Propensity Score Matching for Impact Evaluation (Person-Level Matching)
Source:R/impact_matching.R
propensity_score_matching.RdPerforms propensity score matching to identify comparable control units for treatment effect estimation at the person level. This function first aggregates event-level data to person-level characteristics, performs matching on people, then returns all events for matched individuals. This is crucial for employment data where we want to match people (not individual employment spells) based on their stable characteristics.
Usage
propensity_score_matching(
data,
treatment_var = "is_treated",
person_id_var = "cf",
matching_variables,
exact_match_vars = NULL,
person_aggregation = "first",
method = "nearest",
ratio = 1,
caliper = NULL,
replace = FALSE,
estimand = "ATT",
link = "logit",
distance_metric = "glm",
missing_data_action = "complete_cases",
imputation_method = "median",
min_complete_cases = 0.5,
max_missing_proportion = 0.3,
factor_level_threshold = 5,
verbose = TRUE
)Arguments
- data
A data.table containing treatment and control observations (can be event-level)
- treatment_var
Character. Name of treatment indicator variable. Default: "is_treated"
- person_id_var
Character. Name of person identifier variable (e.g., "cf"). Default: "cf"
- matching_variables
Character vector. Variables to include in propensity score model
- exact_match_vars
Character vector. Variables requiring exact matches. Default: NULL
- person_aggregation
Character.

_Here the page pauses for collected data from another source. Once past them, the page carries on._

(* ===== verification/ThreadActions.v ===== *)
(** Operations of the driver that keep to one side of it: pushes, which touch the
    queue, the counters and the GPS times, and loads, which touch the tables; and
    the operation each step of a thread is ([operation_of]).

    A packet in the hands of the processing thread is one that the operations
    have processed already, when it was taken from the queue.  A load meanwhile is
    a data race, so between two steps that do not race the calibration the packet
    is processed with is the one of the turn. *)
From stdpp Require Import gmap.
From S2P Require Import Prelude SpscQueue Ieee Calendar PacketDefenses CompactCloud PacketFormat.
From S2P Require Import ParseXT ParseLegacy LidarTables PointCalc Correction Framing FramingFacts Streams.
From S2P Require Import Driver DriverFacts PcapReader PcapFacts Sockets PtcClient PtcFacts Node Sdk SdkFacts Launch.
From S2P Require Import LaunchFacts Threads.
#[local] Open Scope Z_scope.

Section actions.
Context {Q : Type} {depth : Z} `{F : !BoundedFifo thread_error PandarPacket Q depth}.
Context (lookupTransform : nat -> string -> string -> stamp -> lookup_result).
Context (sinf cosf : float -> float) (s : Settings) (pcl_callback char_signed : bool).
Context (mktime : tm -> Z) (stack : list Z) (correction_file : option (list Z)).
Implicit Types (d a : Driver Q) (sdk : PandarGeneralSDK Q).

Abbreviation operate := (operate lookupTransform sinf cosf s pcl_callback char_signed mktime stack
  correction_file).
Abbreviation operate_all := (operate_all lookupTransform sinf cosf s pcl_callback char_signed mktime
  stack correction_file).
Abbreviation push_message m := (pg_PushScanPacket sinf cosf stack correction_file [m]).

(** ** Operations that leave the processing thread's members alone *)

(** What a producer reads and writes, and what a load does. *)
Definition input_side d : Q * Receiver * list float := (m_PacketsBuffer d, receiver d, gps_times d).
Definition with_input (x : Q * Receiver * list float) d : Driver Q :=
  {| m_PacketsBuffer := x.1.1; receiver := x.1.2; process := process d; calibration := calibration d;
     got_lidar_correction_flag := got_lidar_correction_flag d;
     enable_lidar_recv_thr_ := enable_lidar_recv_thr_ d;
     enable_lidar_process_thr_ := enable_lidar_process_thr_ d; processing := processing d;
     gps_times := x.2 |}.
Definition table_side d : Calibration * bool := (calibration d, got_lidar_correction_flag d).
Definition with_tables (x : Calibration * bool) d : Driver Q := set_calibration x.1 x.2 d.

(** An action of its side alone: on a driver with the same one it does the same. *)
Definition action : Type := Driver Q -> outcome thread_error (Driver Q).
Definition producing (f : action) : Prop :=
  forall d d', input_side d = input_side d' -> f d' = (e ← f d; Ret (with_input (input_side e) d')).
Definition loading (f : action) : Prop :=
  forall d d', table_side d = table_side d' -> f d' = (e ← f d; Ret (with_tables (table_side e) d')).

(** What an operation is on the driver. *)
Definition does (o : operation) (f : action) : Prop :=
  forall sdk, operate o sdk = (d ← f (pandarGeneral_ sdk); Ret (set_driver d sdk)).

Lemma with_input_self d : with_input (input_side d) d = d.
Proof. by destruct d. Qed.
Lemma with_tables_self d : with_tables (table_side d) d = d.
Proof. by destruct d. Qed.

Lemma push_producing packet : producing (PushLiDARData packet).
Proof.
  intros d d' [= Hq Hr Hg]. unfold PushLiDARData. rewrite <- Hq, <- Hr.
  destruct (fifo_push _ _ _) as [[[ok sz] q]|e|]; try done. cbn [mbind outcome_bind].
  unfold set_queue, with_input, input_side. cbn. by rewrite Hg.
Qed.

Lemma recv_producing packet : producing (recv_step s mktime (Some packet)).
Proof.
  intros d d' Hin. unfold recv_step. destruct (pkt_size packet =? GPS_PACKET_SIZE);
    [|by apply push_producing].
  injection Hin as Hq Hr Hg. destruct (ParseGPS _ _); cbn; try done.
  - unfold add_gps_time, with_input, input_side. cbn. by rewrite Hq, Hr, Hg.
  - rewrite <- (with_input_self d') at 1. unfold input_side. by rewrite Hq, Hr, Hg.
Qed.

(** A message of a bag is pushed, or loaded. *)
Lemma recorded_producing m : producing (push_recorded m stack).
Proof. intros d d' Hin. unfold push_recorded. destruct (decide _); [by apply push_producing|done]. Qed.

Lemma loading_ret : loading Ret.
Proof. intros d d' Hd. cbn. by rewrite Hd, with_tables_self. Qed.

Lemma loading_bind (f g : action) : loading f -> loading g -> loading (fun d => e ← f d; g e).
Proof.
  intros Hf Hg d d' Hd. rewrite (Hf d d' Hd). destruct (f d) as [e| |]; try done.
  cbn [mbind outcome_bind]. rewrite (Hg e (with_tables (table_side e) d')) by (by destruct e).
  by destruct (g e).
Qed.

Lemma loading_if (f g : action) :
  loading f -> loading g -> loading (fun d => if got_lidar_correction_flag d then f d else g d).
Proof.
  intros Hf Hg d d' Hd. pose proof Hd as [= _ Hflag]. rewrite <- Hflag.
  by destruct (got_lidar_correction_flag d); [apply Hf|apply Hg].
Qed.

Lemma loading_given {A} (m : outcome thread_error A) (f : A -> action) :
  (forall x, loading (f x)) -> loading (fun d => x ← m; f x d).
Proof. intros Hf d d' Hd. destruct m as [x| |]; try done. by apply Hf. Qed.

Lemma loading_text text :
  loading (fun d => '(_, c) ← LoadCorrectionFile sinf cosf text (calibration d);
                    Ret (set_calibration c true d)).
Proof. intros d d' [= <- _]. by destruct (LoadCorrectionFile _ _ _ _) as [[ret c]| |]. Qed.

Lemma path_loading : loading (load_from_path sinf cosf correction_file).
Proof.
  unfold load_from_path. destruct correction_file as [content|].
  - by apply (loading_given (c_string content)); intros text; apply loading_text.
  - by intros d d' [= <- _].
Qed.

Lemma correction_loading m : loading (push_correction sinf cosf correction_file m).
Proof.
  unfold push_correction. apply (loading_if Ret); [apply loading_ret|].
  do 4 (apply loading_given; intros ?). apply (loading_bind (fun d => if _ : bool then _ else Ret d)).
  - destruct (_ =? _); [|apply loading_ret]. destruct (decide _); [|done].
    by apply (loading_given (c_string _)); intros text; apply loading_text.
  - intros d d' Hd. pose proof (loading_if Ret _ loading_ret path_loading d d' Hd) as H. cbv beta in H.
    destruct (got_lidar_correction_flag d'), (got_lidar_correction_flag d); exact H.
Qed.

(** Without an embedded text, and without a configured file, only the flag is set. *)
Lemma correction_keeps m d e :
  negb (got_lidar_correction_flag d) &&
    ((u32 (declared_length m) =? size m) || bool_decide (is_Some correction_file)) = false ->
  push_correction sinf cosf correction_file m d = Ret e -> calibration e = calibration d.
Proof.
  unfold push_correction. destruct (got_lidar_correction_flag d) eqn:Hflag; [by intros _ [= <-]|].
  cbn [negb andb]. intros Hno H. apply orb_false_iff in Hno as [Hlen Hfile].
  apply bind_Ret_inv in H as (b4 & [_ G4]%arr_get_Ret & H).
  apply bind_Ret_inv in H as (b5 & [_ G5]%arr_get_Ret & H).
  apply bind_Ret_inv in H as (b6 & [_ G6]%arr_get_Ret & H).
  apply bind_Ret_inv in H as (b7 & [_ G7]%arr_get_Ret & H).
  apply bind_Ret_inv in H as (d1 & H1 & H).
  match type of H1 with (if u32 ?n =? _ then _ else _) = _ =>
    assert (n = declared_length m) as Heq end.
  { unfold declared_length. by rewrite (nth_lookup_Some _ _ _ _ G4), (nth_lookup_Some _ _ _ _ G5),
      (nth_lookup_Some _ _ _ _ G6), (nth_lookup_Some _ _ _ _ G7). }
  rewrite Heq, Hlen in H1. injection H1 as <-. rewrite Hflag in H. cbn [negb] in H.
  unfold load_from_path in H. destruct correction_file; [discriminate Hfile|]. by injection H as <-.
Qed.

Lemma message_shape m : producing (push_message m) \/ loading (push_message m).
Proof.
  unfold pg_PushScanPacket. cbn [PushScanPacket].
  assert (forall (r : outcome thread_error bool) (f g : action), producing f -> loading g ->
    let h d := (b ← r; d ← (if b : bool then g d else f d); Ret d) in producing h \/ loading h) as Hcase.
  { intros r f g Hf Hg. destruct r as [[]|e|]; cbn; [right|left|left; by intros d d'..];
      intros d d' Hd; rewrite !bind_Ret_r; auto. }
  assert (forall f : action, (forall d, f d = (b ← (b0 ← arr_get (data m) 0;
      if b0 =? 0x47 then b1 ← arr_get (data m) 1; Ret (b1 =? 0x74) else Ret false);
    d ← (if b : bool then push_correction sinf cosf correction_file m d else push_recorded m stack d);
    Ret d)) -> producing f \/ loading f) as Hext.
  { intros f Hf. destruct (Hcase (b0 ← arr_get (data m) 0;
      if b0 =? 0x47 then b1 ← arr_get (data m) 1; Ret (b1 =? 0x74) else Ret false) _ _
      (recorded_producing m) (correction_loading m)) as [H|H]; [left|right]; intros d d' Hd;
      rewrite !Hf; by apply H. }
  apply Hext. intros d. by destruct (arr_get (data m) 0).
Qed.

Lemma flagged_loading text : loading (load_flagged sinf cosf text).
Proof.
  intros d d' [= Hc Hf]. unfold load_flagged, pg_LoadCorrectionFile, pg_SetCorrectionFileFlag.
  rewrite <- Hc, <- Hf. destruct (LoadCorrectionFile _ _ _ _) as [[ret c]|e|]; try done.
  cbn [mbind outcome_bind]. by destruct (ret =? 0).
Qed.

Lemma receive_does packet : does (Turn (Receive (Some packet))) (recv_step s mktime (Some packet)).
Proof. done. Qed.
Lemma scan_does m : does (Scan [m]) (push_message m).
Proof. done. Qed.
Lemma calibrate_does text : does (Calibrate text) (load_flagged sinf cosf text).
Proof.
  intros sdk. cbn [LaunchFacts.operate]. unfold load_and_flag, LoadLidarCorrectionFile, load_flagged.
  destruct (pg_LoadCorrectionFile _ _ _ _) as [[ret d]|e|]; try done. cbn [mbind outcome_bind].
  by destruct (ret =? 0).
Qed.

Lemma operate_all_app ops1 ops2 sdk :
  operate_all (ops1 ++ ops2) sdk = (sdk ← operate_all ops1 sdk; operate_all ops2 sdk).
Proof.
  revert sdk. induction ops1 as [|o ops1 IH]; intros sdk; [done|]. simpl.
  destruct (operate o sdk); simpl; auto.
Qed.

(** A message that does not load leaves the calibration, though it may set the flag. *)
Lemma message_keeps m d e :
  is_correction m && negb (got_lidar_correction_flag d) &&
    ((u32 (declared_length m) =? size m) || bool_decide (is_Some correction_file)) = false ->
  push_message m d = Ret e -> calibration e = calibration d.
Proof.
  intros Hno. unfold pg_PushScanPacket. cbn [PushScanPacket].
  destruct (data m) as [|b0 [|b1 rest]] eqn:Hdata; [done| |].
  - change (arr_get (E := thread_error) [b0] 0) with (@Ret thread_error _ b0).
    change (arr_get (E := thread_error) [b0] 1) with (@Undef thread_error Z).
    cbn [mbind outcome_bind]. destruct (b0 =? 0x47); [done|]. cbn [mbind outcome_bind].
    intros H. apply bind_Ret_inv in H as (e1 & H & [= <-]).
    unfold push_recorded, PushLiDARData in H. case_decide; [|done].
    apply bind_Ret_inv in H as ([[ok sz] q] & _ & [= <-]). done.
  - assert (forall i, 0 <= i < 2 -> arr_get (E := thread_error) (b0 :: b1 :: rest) i =
      Ret (nth (Z.to_nat i) (b0 :: b1 :: rest) 0)) as Hget.
    { intros i Hi. apply arr_get_nth. cbn [length]. lia. }
    rewrite !Hget by lia. cbn [mbind outcome_bind]. clear Hget.
    change (nth (Z.to_nat 0) (b0 :: b1 :: rest) 0) with b0.
    change (nth (Z.to_nat 1) (b0 :: b1 :: rest) 0) with b1.
    assert (is_correction m = (b0 =? 0x47) && (b1 =? 0x74)) as Hcor by (unfold is_correction; by rewrite Hdata).
    assert (forall b : bool, b = is_correction m -> forall e1,
      (if b then push_correction sinf cosf correction_file m d else push_recorded m stack d) = Ret e1 ->
      calibration e1 = calibration d) as Hcase.
    { intros b -> e1. destruct (is_correction m); cbn [andb] in Hno.
      - by apply correction_keeps.
      - unfold push_recorded, PushLiDARData. intros H. case_decide; [|done].
        apply bind_Ret_inv in H as ([[ok sz] q] & _ & [= <-]). done. }
    intros H. apply bind_Ret_inv in H as (b & Hb & H). apply bind_Ret_inv in H as (e1 & H & [= <-]).
    apply (Hcase b); [|done]. rewrite Hcor. by destruct (b0 =? 0x47); injection Hb.
Qed.
End actions.

(** ** The operation a step is *)

Section trace.
Context {Q : Type} {depth : Z} `{F : !BoundedFifo thread_error PandarPacket Q depth}.
Context (lookupTransform : nat -> string -> string -> stamp -> lookup_result).
Context (sinf cosf : float -> float) (s : Settings) (pcl_callback char_signed : bool).
Context (mktime : tm -> Z) (stack : list Z) (correction_file : option (list Z)).
Context (src : source) (client : bool).
Implicit Types (sys : System Q).

(** A packet is received when its thread has it; processed when the processing
    thread takes it from the queue; a text is loaded, a message pushed, at once; a
    start is done when the processing thread is started, a stop when the last
    thread is joined. *)
Definition control_operation (l : list instruction) : list operation :=
  match l with
  | PushMessage m :: _ => [Scan [m]]
  | SpawnProcess now :: _ => [StartDriver now]
  | [JoinCalibration] => [StopDriver]
  | _ => []
  end.
Definition configured_operation (flag : bool) : list operation :=
  match flag, correction_file with
  | false, Some content =>
      match c_string content with Ret text => [Calibrate text] | _ => [] end
  | _, _ => []
  end.
Definition operation_of (e : event) sys : list operation :=
  match e with
  | ECall _ => []
  | EControl => control_operation (control sys)
  | EReceive _ =>
      match lidar_recv_thr_ sys with
      | Some (RHave packet) => [Turn (Receive (Some packet))]
      | _ => []
      end
  | EReplay _ =>
      match parse_thr_ sys with
      | Some (PHave (Some buf) pktSize time) =>
          if pktSize =? GPS_PACKET_SIZE then []
          else [Turn (Receive (Some {| pkt_data := take (Z.to_nat pktSize) buf ++ stack;
                                       pkt_size := u32 pktSize; pkt_stamp := time |}))]
      | _ => []
      end
  | EProcess fresh =>
      match lidar_process_thr_ sys with Some CPop => [Turn (ProcessOne fresh)] | _ => [] end
  | ECalibrate _ =>
      match get_calibration_thr_ sys with
      | Some (KLoad text) => [Calibrate text]
      | Some KFile => configured_operation (pg_GetCorrectionFileFlag (driver sys))
      | _ => []
      end
  end.

(** The operations of a run, in the order of its steps. *)
Fixpoint trace (events : list event) sys : list operation :=
  match events with
  | [] => []
  | e :: events =>
      operation_of e sys ++
      match fire lookupTransform sinf cosf s pcl_callback char_signed mktime stack correction_file
              src client e sys with
      | Some (Ret sys) => trace events sys
      | _ => []
      end
  end.

Lemma operation_short e sys : operation_of e sys = [] \/ exists o, operation_of e sys = [o].
Proof.
  unfold operation_of, control_operation, configured_operation.
  repeat case_match; first [by left|right; by eexists].
Qed.
End trace.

How to aggregate person characteristics: "first", "last", "mode", "mean". Default: "first"
- method
Character. Matching method: "nearest", "optimal", "full", "genetic". Default: "nearest"
- ratio
Numeric. Ratio of control to treatment units. Default: 1
- caliper
Numeric. Maximum allowable distance for matches. Default: NULL (no caliper)
- replace
Logical. Allow replacement in matching? Default: FALSE
- estimand
Character. Target estimand: "ATT", "ATE", "ATC". Default: "ATT"
- link
Character. Link function for propensity model: "logit", "probit". Default: "logit"
- distance_metric
Character. Distance metric: "glm", "gam", "gbm", "randomforest". Default: "glm"
- missing_data_action
Character. How to handle missing data: "complete_cases" (default), "impute", "exclude_vars"
- imputation_method
Character. For numeric variables: "median" (default), "mean". For categorical: "mode"
- min_complete_cases
Numeric. Minimum proportion of complete cases required to proceed (0-1). Default: 0.5
- max_missing_proportion
Numeric. Maximum proportion of missing values allowed per variable (0-1). Default: 0.3
- factor_level_threshold
Numeric. Minimum observations per factor level. Default: 5
- verbose
Logical. Print detailed missing data diagnostics? Default: TRUE
Value
A list containing:
- matched_data
Data.table with ALL events for matched individuals (both treated and control). Includes event_time column with values: "pre" (pre-treatment), "post" (post-treatment), "control" (control group), or NA
- matched_persons
Data.table with person-level characteristics used for matching
- match_matrix
Matrix showing which persons were matched
- propensity_scores
Propensity scores for all persons
- balance_before
Balance statistics before matching (person-level)
- balance_after
Balance statistics after matching (person-level)
- match_summary
Summary of matching procedure
- common_support
Information about common support region
- data_quality_report
Report on missing data handling and data quality issues
- aggregation_report
Report on person-level aggregation process
Examples
if (FALSE) { # \dontrun{
# Process employment data first
employment_data <- vecshift(raw_employment_data)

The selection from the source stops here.